● **Exercise instructions**
For the entries below, the result should be an exact transcription of the lines from the one with "(** * pambu: the" up to and including the one with "(bool_decide (self = west)", and only those.

● **Exercise material**
★ ★ ★

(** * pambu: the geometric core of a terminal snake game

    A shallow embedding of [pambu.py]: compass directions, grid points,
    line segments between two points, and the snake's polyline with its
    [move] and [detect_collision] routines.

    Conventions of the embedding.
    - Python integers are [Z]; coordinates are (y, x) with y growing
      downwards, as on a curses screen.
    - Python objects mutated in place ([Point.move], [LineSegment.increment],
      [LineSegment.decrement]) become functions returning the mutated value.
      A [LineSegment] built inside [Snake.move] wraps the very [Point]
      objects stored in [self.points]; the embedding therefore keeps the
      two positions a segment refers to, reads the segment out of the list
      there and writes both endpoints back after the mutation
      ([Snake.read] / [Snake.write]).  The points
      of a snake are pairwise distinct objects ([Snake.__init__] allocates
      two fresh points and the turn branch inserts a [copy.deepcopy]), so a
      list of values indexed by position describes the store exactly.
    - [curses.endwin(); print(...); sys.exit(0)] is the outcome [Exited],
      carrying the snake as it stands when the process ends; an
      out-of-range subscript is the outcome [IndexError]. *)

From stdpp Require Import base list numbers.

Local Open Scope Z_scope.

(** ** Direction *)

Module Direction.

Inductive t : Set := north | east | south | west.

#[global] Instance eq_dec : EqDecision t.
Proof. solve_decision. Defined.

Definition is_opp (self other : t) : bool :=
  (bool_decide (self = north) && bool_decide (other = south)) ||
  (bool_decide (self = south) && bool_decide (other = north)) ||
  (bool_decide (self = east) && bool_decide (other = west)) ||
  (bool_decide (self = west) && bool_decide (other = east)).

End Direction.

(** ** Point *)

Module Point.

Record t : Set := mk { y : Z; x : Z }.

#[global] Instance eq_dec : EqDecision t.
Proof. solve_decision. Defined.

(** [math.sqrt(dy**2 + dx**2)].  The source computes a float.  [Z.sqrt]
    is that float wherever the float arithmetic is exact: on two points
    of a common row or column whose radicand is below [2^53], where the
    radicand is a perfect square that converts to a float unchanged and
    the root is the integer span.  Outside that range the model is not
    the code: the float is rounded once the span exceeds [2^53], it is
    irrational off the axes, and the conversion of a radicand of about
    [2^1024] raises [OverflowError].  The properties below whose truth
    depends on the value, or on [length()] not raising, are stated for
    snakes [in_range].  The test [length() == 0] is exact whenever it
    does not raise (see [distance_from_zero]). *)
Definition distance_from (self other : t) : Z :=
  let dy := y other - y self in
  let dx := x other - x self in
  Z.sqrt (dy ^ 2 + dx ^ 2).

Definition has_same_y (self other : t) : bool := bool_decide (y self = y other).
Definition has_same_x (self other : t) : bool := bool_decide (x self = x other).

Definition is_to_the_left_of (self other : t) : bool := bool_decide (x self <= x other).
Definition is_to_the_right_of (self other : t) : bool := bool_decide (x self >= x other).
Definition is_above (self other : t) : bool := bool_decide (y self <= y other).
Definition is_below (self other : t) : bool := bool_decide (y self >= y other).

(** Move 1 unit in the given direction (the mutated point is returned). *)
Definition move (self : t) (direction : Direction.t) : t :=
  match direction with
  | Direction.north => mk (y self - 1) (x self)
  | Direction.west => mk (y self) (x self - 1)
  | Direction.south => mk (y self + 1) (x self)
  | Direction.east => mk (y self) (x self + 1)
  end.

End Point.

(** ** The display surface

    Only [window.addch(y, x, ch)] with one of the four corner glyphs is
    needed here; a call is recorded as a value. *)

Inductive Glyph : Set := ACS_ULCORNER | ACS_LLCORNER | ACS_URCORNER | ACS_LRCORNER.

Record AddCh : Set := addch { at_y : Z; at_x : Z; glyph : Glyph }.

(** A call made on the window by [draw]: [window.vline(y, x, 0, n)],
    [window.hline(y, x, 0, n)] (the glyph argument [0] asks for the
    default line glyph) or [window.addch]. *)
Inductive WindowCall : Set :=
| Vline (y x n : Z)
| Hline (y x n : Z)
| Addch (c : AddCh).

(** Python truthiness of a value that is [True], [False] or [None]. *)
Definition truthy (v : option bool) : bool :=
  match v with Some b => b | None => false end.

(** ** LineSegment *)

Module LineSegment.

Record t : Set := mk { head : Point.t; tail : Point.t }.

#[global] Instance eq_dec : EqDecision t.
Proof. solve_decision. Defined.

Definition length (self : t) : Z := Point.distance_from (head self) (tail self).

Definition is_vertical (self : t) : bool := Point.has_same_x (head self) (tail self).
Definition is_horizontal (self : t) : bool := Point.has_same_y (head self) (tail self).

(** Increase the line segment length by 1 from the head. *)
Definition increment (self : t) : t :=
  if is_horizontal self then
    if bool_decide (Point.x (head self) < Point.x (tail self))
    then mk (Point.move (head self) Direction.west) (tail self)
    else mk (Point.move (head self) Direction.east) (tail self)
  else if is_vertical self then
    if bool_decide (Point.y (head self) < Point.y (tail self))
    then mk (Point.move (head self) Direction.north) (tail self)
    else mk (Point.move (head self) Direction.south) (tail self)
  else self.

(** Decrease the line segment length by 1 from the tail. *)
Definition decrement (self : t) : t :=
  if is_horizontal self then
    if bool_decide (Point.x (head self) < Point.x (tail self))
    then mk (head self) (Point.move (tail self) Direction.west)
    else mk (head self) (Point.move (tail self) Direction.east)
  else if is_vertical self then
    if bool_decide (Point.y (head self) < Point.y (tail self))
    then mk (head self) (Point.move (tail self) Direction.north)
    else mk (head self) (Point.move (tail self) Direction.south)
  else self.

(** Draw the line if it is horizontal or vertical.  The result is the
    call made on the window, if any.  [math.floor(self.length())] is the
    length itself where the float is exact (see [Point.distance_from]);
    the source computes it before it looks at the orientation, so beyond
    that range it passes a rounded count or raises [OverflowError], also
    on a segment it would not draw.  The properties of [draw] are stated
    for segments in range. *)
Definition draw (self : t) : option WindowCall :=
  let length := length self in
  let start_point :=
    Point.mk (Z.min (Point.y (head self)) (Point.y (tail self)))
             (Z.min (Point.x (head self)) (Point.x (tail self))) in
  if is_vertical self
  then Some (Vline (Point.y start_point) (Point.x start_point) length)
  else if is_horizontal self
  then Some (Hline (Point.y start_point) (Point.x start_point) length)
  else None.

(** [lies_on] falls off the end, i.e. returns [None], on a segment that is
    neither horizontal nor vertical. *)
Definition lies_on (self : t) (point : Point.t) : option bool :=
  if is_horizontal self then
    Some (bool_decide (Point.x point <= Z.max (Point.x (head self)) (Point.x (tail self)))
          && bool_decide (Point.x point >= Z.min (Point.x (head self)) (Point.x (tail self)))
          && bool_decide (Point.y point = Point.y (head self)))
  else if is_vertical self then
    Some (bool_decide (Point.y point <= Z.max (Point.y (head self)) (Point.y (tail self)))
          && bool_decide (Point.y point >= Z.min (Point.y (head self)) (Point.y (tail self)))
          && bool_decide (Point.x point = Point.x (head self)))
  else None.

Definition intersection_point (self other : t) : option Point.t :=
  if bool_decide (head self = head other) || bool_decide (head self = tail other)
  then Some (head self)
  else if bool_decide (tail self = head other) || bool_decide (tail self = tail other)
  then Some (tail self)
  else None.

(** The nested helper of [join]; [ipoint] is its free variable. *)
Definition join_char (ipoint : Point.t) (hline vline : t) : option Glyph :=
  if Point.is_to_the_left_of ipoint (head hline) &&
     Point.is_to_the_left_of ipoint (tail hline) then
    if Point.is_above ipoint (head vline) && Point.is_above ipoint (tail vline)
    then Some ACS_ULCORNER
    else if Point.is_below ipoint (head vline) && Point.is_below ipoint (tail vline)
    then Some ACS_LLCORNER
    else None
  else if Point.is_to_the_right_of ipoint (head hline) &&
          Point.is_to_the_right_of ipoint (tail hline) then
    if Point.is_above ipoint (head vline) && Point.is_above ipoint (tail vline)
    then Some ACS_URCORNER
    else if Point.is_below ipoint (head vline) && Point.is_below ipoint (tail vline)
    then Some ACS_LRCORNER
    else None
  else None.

★ ★ ★

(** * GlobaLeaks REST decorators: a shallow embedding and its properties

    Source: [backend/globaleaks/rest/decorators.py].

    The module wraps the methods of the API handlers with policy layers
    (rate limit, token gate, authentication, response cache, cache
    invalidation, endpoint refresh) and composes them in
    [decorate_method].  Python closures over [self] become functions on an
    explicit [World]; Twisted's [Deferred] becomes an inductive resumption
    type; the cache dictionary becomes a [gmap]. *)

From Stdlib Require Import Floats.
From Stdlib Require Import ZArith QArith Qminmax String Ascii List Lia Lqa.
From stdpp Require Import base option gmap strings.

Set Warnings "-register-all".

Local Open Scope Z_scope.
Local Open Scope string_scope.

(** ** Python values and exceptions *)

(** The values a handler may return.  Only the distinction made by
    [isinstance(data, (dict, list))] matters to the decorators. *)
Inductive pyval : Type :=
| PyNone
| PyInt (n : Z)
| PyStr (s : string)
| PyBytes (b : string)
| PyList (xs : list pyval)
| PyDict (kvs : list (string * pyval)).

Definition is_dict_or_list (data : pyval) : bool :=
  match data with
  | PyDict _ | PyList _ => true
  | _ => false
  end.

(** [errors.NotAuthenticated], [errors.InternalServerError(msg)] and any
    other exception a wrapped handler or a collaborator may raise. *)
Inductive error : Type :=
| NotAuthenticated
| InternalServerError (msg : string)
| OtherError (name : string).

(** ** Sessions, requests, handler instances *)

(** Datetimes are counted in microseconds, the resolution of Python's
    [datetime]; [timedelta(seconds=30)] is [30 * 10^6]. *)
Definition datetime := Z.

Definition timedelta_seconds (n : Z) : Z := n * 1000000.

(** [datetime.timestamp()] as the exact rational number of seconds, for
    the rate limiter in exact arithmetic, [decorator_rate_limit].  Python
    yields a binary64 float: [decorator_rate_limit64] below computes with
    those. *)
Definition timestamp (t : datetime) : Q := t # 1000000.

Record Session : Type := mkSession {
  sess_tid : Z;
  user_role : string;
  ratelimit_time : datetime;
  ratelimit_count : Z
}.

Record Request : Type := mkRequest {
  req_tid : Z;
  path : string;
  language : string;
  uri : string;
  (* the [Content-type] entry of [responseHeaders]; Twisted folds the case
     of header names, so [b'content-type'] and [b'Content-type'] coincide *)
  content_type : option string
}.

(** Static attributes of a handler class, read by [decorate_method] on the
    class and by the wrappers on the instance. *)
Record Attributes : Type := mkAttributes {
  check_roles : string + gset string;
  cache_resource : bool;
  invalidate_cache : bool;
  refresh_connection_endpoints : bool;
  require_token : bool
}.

★ ★ ★

● **Reply to the exercise**
(** * pambu: the geometric core of a terminal snake game

    A shallow embedding of [pambu.py]: compass directions, grid points,
    line segments between two points, and the snake's polyline with its
    [move] and [detect_collision] routines.

    Conventions of the embedding.
    - Python integers are [Z]; coordinates are (y, x) with y growing
      downwards, as on a curses screen.
    - Python objects mutated in place ([Point.move], [LineSegment.increment],
      [LineSegment.decrement]) become functions returning the mutated value.
      A [LineSegment] built inside [Snake.move] wraps the very [Point]
      objects stored in [self.points]; the embedding therefore keeps the
      two positions a segment refers to, reads the segment out of the list
      there and writes both endpoints back after the mutation
      ([Snake.read] / [Snake.write]).  The points
      of a snake are pairwise distinct objects ([Snake.__init__] allocates
      two fresh points and the turn branch inserts a [copy.deepcopy]), so a
      list of values indexed by position describes the store exactly.
    - [curses.endwin(); print(...); sys.exit(0)] is the outcome [Exited],
      carrying the snake as it stands when the process ends; an
      out-of-range subscript is the outcome [IndexError]. *)

From stdpp Require Import base list numbers.

Local Open Scope Z_scope.

(** ** Direction *)

Module Direction.

Inductive t : Set := north | east | south | west.

#[global] Instance eq_dec : EqDecision t.
Proof. solve_decision. Defined.

Definition is_opp (self other : t) : bool :=
  (bool_decide (self = north) && bool_decide (other = south)) ||
  (bool_decide (self = south) && bool_decide (other = north)) ||
  (bool_decide (self = east) && bool_decide (other = west)) ||
  (bool_decide (self = west) && bool_decide (other = east)).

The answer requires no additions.